April 2022 – According to the New Jersey Department of Education (NJDOE), 56 percent of the 1.4 million children in the New Jersey public school system are of color. Yet only 16 percent of New Jersey teachers are of color.
The disparity is staggering. Research provided by the NJDOE cites that teachers of color serve as role models for all students by creating positive perceptions, advocating for social justice, and developing trusting relationships. Further, students who are exposed to diversity have improved cognitive skills, critical thinking, and problem-solving skills.
Drew is a part of the NJDOE Collaborative on Candidate and Completer Ethno-Racial Diversity initiative, and Cathryn Devereaux, assistant professor of education, is leading the efforts as the chair of the Diversity Collaborative Committee at Drew.
Devereaux, whose research centers around youth of color, equity, culturally responsive leadership, and anti-racism, earned her Doctorate of Education in Curriculum and Teaching with a concentration in Urban Education from Columbia University.
We recently sat down with Devereaux to learn more about her advocacy and the road ahead.
What are Drew’s initial initiatives to diversify New Jersey’s teacher population?
The Teacher Education faculty at Drew met with other teacher education programs across the state to exchange ideas and learn from each other.
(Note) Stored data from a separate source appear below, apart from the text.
Lemma scan_entries entries found_cert found_key :
  fold_left scan_entry entries (found_cert, found_key)
  = (found_cert || existsb is_cert_file entries,
     found_key || existsb is_key_file entries).
Proof.
  revert found_cert found_key.
  induction entries as [|[name n] entries IH]; intros found_cert found_key.
  - simpl. by rewrite !orb_false_r.
  - simpl. unfold scan_entry at 2; simpl.
    destruct n as [c m o|m o]; rewrite IH; simpl.
    + unfold is_cert_file, is_key_file, cert_name, key_name; simpl.
      by rewrite !orb_assoc.
    + unfold is_cert_file, is_key_file; simpl. done.
Qed.

Lemma check_certificates_exist_true self fs :
  check_certificates_exist self fs = Returned true →
  (∃ cert c m o,
     Fs.nodes fs !! (certs_path_ self ++ [cert]) = Some (Fs.File c m o)
     ∧ cert_name cert = true)
  ∧ (∃ key c m o,
       Fs.nodes fs !! (certs_path_ self ++ [key]) = Some (Fs.File c m o)
       ∧ key_name key = true).
Proof.
  unfold check_certificates_exist.
  destruct (negb _); [discriminate|].
  destruct (check_directory_not_empty _ _); [|discriminate].
  destruct (Fs.directory_iterator fs (certs_path_ self)) as [entries|] eqn:D;
    [|discriminate].
  rewrite scan_entries; simpl. intros [= E].
  apply andb_true_iff in E as [Ec Ek].
  assert (entries = Fs.children fs (certs_path_ self)) as ->.
  { unfold Fs.directory_iterator in D.
    destruct (Fs.nodes fs !! certs_path_ self) as [[]|]; try discriminate.
    destruct (Fs.can_read _); by inversion D. }
  split.
  - apply existsb_exists in Ec as ([name n] & Hin & Hc).
    apply list_elem_of_In, elem_of_children in Hin.
    unfold is_cert_file in Hc; simpl in Hc.
    destruct n as [c m o|]; [|discriminate]. eauto 10.
  - apply existsb_exists in Ek as ([name n] & Hin & Hk).
    apply list_elem_of_In, elem_of_children in Hin.
    unfold is_key_file in Hk; simpl in Hk.
    destruct n as [c m o|]; [|discriminate]. eauto 10.
Qed.

Lemma check_config_exists_true self fs :
  check_config_exists self fs = true →
  ∃ name, name ∈ ["config.yaml"; "config.yml"; "config.json"]
          ∧ Fs.exists_ fs (config_path_ self ++ [name]) = true.
Proof.
  unfold check_config_exists. intros E.
  apply orb_true_iff in E as [E|E]; [apply orb_true_iff in E as [E|E]|].
  - exists "config.yaml". split; [set_solver | exact E].
  - exists "config.yml". split; [set_solver | exact E].
  - exists "config.json". split; [set_solver | exact E].
Qed.
(** Two hubs, a suggestion list that names the first one twice (the second
    time marked as duplicate) and allows one new connection, and a lane
    builder that always succeeds: it makes a crane at a fresh address and
    assigns it to the hub. *)
Definition hub1 : @Hub sampleAPI :=
  {| ID := "H1"; Info := {| EntryPolicy := []; ExitPolicy := [] |} |}.
Definition hub2 : @Hub sampleAPI :=
  {| ID := "H2"; Info := {| EntryPolicy := []; ExitPolicy := [] |} |}.

Definition sampleResult : @Captain.OptimizationResult sampleAPI :=
  {| Captain.Purpose := "sample";
     Captain.SuggestedConnections :=
       [ {| Captain.SuggestedHub := hub1; Captain.Duplicate := false |};
         {| Captain.SuggestedHub := hub1; Captain.Duplicate := true |};
         {| Captain.SuggestedHub := hub2; Captain.Duplicate := false |} ];
     Captain.MaxConnect := 1;
     Captain.StopOthers := false |}.

Definition sampleEstablishPublicLane (d : Captain.DocksState) (h : @Hub sampleAPI)
    : Captain.DocksState * (nat * option Terminal.Error) :=
  let crane := size (Captain.cranes d) in
  ({| Captain.cranes :=
        <[crane := {| Captain.lastSuggestedAt := 0; Captain.stopping := false;
                      Captain.stopped := false; Captain.isMine := true;
                      Captain.updatesNotified := 0 |}]> (Captain.cranes d);
      Captain.assigned := <[ID h := crane]> (Captain.assigned d);
      Captain.clock := Captain.clock d |},
   (crane, None)).

Definition emptyDocks : Captain.DocksState :=
  {| Captain.cranes := ∅; Captain.assigned := ∅; Captain.clock := 1000 |}.

(** Docks in which the first hub has a crane that is marked as stopping. *)
Definition stoppingCrane : Captain.CraneState :=
  {| Captain.lastSuggestedAt := 0; Captain.stopping := true;
     Captain.stopped := false; Captain.isMine := true;
     Captain.updatesNotified := 0 |}.

Definition stoppingDocks : Captain.DocksState :=
  {| Captain.cranes := {[ 0%nat := stoppingCrane ]};
     Captain.assigned := {[ "H1" := 0%nat ]};
     Captain.clock := 1000 |}.

(** A header of one byte, and a store with two messages of one byte each,
    the second of high priority. *)
Definition sampleHeader (id : N) (t : Terminal.MsgType) (payload : list byte) : list byte :=
  [Byte.xff].

Definition emptyStore : Terminal.Store :=
  {| Terminal.containers := ∅; Terminal.units := ∅; Terminal.nextAddr := 0 |}.

Definition firstMsg : Terminal.Msg := fst (Terminal.NewMsg [Byte.x01] emptyStore).
Definition secondMsg : Terminal.Msg :=
  fst (Terminal.NewMsg [Byte.x02] (snd (Terminal.NewMsg [Byte.x01] emptyStore))).
Definition twoMsgStore : Terminal.Store :=
  Terminal.MakeUnitHighPriority secondMsg
    (snd (Terminal.NewMsg [Byte.x02] (snd (Terminal.NewMsg [Byte.x01] emptyStore)))).

(** A public crane without terminals, and a constructor of remote crane
    terminals that sets the default idle timeout. *)
Definition publicCrane : Docks.Crane :=
  {| Docks.Public := true; Docks.terminals := ∅;
     Docks.terminalMsgs := []; Docks.abandonWorkers := [] |}.

Definition sampleNewRemoteCraneTerminal (crane : Docks.Crane) (id : N)
    (initData : option nat) : Docks.CraneTerminal + Terminal.Error :=
  inl {| Docks.termID := id; Docks.idleTimeout := Docks.defaultTerminalIdleTimeout |}.

(** A pin with given states, a pin of the listed owner, a trusted pin,
    options that require trusted destination hubs, hub intel that advises
    against entity 4 and hub intel that is not parsed. *)
Definition statePin (st : N) : @Pin sampleAPI :=
  {| State := st; VerifiedOwner := "owner";
     EntityV4 := Some 4%nat; EntityV6 := None;
     PinHub := {| ID := "hub"; Info := {| EntryPolicy := []; ExitPolicy := [] |} |} |}.

Definition ownedPin : @Pin sampleAPI :=
  {| State := 32 + 64; VerifiedOwner := "somebody else";
     EntityV4 := Some 4%nat; EntityV6 := None;
     PinHub := {| ID := "hub"; Info := {| EntryPolicy := []; ExitPolicy := [] |} |} |}.

Definition trustedOptions : @Options sampleAPI :=
  {| Regard := 0; Disregard := 0; HubPolicies := [];
     CheckHubEntryPolicyWith := None; CheckHubExitPolicyWith := None;
     RequireVerifiedOwners := []; NoDefaults := false;
     RequireTrustedDestinationHubs := true; RoutingProfile := EmptyString |}.

Definition denyingIntel : @Intel sampleAPI :=
  {| Parsed := Some {| HubAdvisory := denyingPolicy;
                       HomeHubAdvisory := [];
                       DestinationHubAdvisory := [] |} |}.

Definition unparsedIntel : @Intel sampleAPI := {| Parsed := None |}.

(** Connecting to the first hub fails when the crane is set up, connecting
    to a hub called H3 is cut short by the context, and any other hub can be
    connected to. *)
Definition hub3 : @Hub sampleAPI :=
  {| ID := "H3"; Info := {| EntryPolicy := []; ExitPolicy := [] |} |}.

Definition noCrane : Captain.ConnectEnv :=
  {| Captain.ceEstablishCrane := Some (Captain.ErrorNew "dial failed");
     Captain.ceNewGossipQueryOp := None;
     Captain.ceNewLocalCraneTerminal := None;
     Captain.ceEstablishNewTerminal := None;
     Captain.ceAuthorizeToTerminal := None;
     Captain.ceSetHome := true |}.

Definition sampleConnect (h : @Hub sampleAPI) : Captain.ConnectEnv * Captain.SelectArm :=
  if String.eqb (ID h) "H1" then (noCrane, Captain.ArmEnded Terminal.ErrExplicitAck)
  else if String.eqb (ID h) "H3" then (smoothConnect, Captain.ArmCtxDone)
  else (smoothConnect, Captain.ArmEnded Terminal.ErrExplicitAck).

Definition sampleLocations : Captain.DeviceLocations nat nat :=
  {| Captain.BestV4 := Some {| Captain.dlIP := Some 9%nat;
                               Captain.dlLocation := Some 1%nat |};
     Captain.BestV6 := None |}.

Definition worldWith (homePolicy : list (nat * EPResult))
    (finds : list (list (@Hub sampleAPI) + Captain.error))
    (boots : list (option Captain.error)) : @Captain.World sampleAPI nat nat :=
  {| Captain.internetLocation := Some sampleLocations;
     Captain.homeHubPolicy := inl homePolicy;
     Captain.findResults := finds;
     Captain.bootstrapResults := boots;
     Captain.connectEnv := sampleConnect |}.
These discussions prompted us to do a deep internal review to take a look at Drew’s student and faculty diversity.
"I don’t want to just think outside of the box; I want to take the box and throw it out the window."
For me, it’s never been about increasing the number of students of color. It’s about creating and cultivating safe spaces for students of color to thrive. We have to reimagine, rethink, and restructure our program in ways that get us away from the white normative structure. It also means rethinking what we consider to be academic and intellectual, how we privilege certain things, and the content we’re presenting to our students.
Initially, we will be leaning on student voice. We do not, and cannot know what we are doing right as a program if we are not talking to our students with the hopes of gaining real responses. We will conduct focus groups in the spring with students and recent alums of color to hear about their experiences in our program and to obtain feedback on their perception of an ideal education program. I don’t want to just think outside of the box; I want to take the box and throw it out the window.
More work needs to and will be done to recruit and retain faculty of color; the representation needs to be there. In my own experience, I found safety in teachers who looked like me. Students need to be able to see themselves in the faculty that are present.
What led you to pursue a career in education?
When I began working at a juvenile detention center, I really started to see the gaps in the education system, along with gaps in opportunities for Black and Brown students from low income areas. I saw so many kids leave and come back, or leave and never come back because they were killed on the streets. It was heartbreaking.
I saw patterns in reading levels and math skills that lead me to the realization that we need to jump in earlier and start planting seeds and building up Black and Brown students at a younger age. They need to be seen and heard and valued in schools—and not criminalized.
My scholarship centers on marginalized communities and youth voice. I’m working on a documentary now on the intersections of education and Black girlhood. It all started in that juvenile detention center and morphed throughout the years into a passion to focus on the stories not being told.
Talk to us about Drew’s new Equity, Justice, and Education in the United States course, which encourages students to seek solutions to problems of inequity.
The course will allow students to explore these critical issues in the field of education and look at it through a lens of diversity and social justice. We’ll examine how institutions privilege some groups while marginalizing others. Students will explore historical and present day inequities in education while providing space to unpack their personal connections and relationships to issues related to race, power, class, gender, sexual orientation, ability, and more.
What brought you to Drew University?
My heart has always been in the work of educational equity and cultivating safe spaces for people of color. What attracted me to Drew was the honest acknowledgement that there is work to be done, and my belief that we are ready to do this work here now. We want to authentically dive into the issues. It’s not about numbers or checking boxes, but creating real experiences.
A student of color at Drew recently told me I was only the second teacher of color they ever had. This validated my reason for coming to Drew and doing this work. This is exactly where I need to be.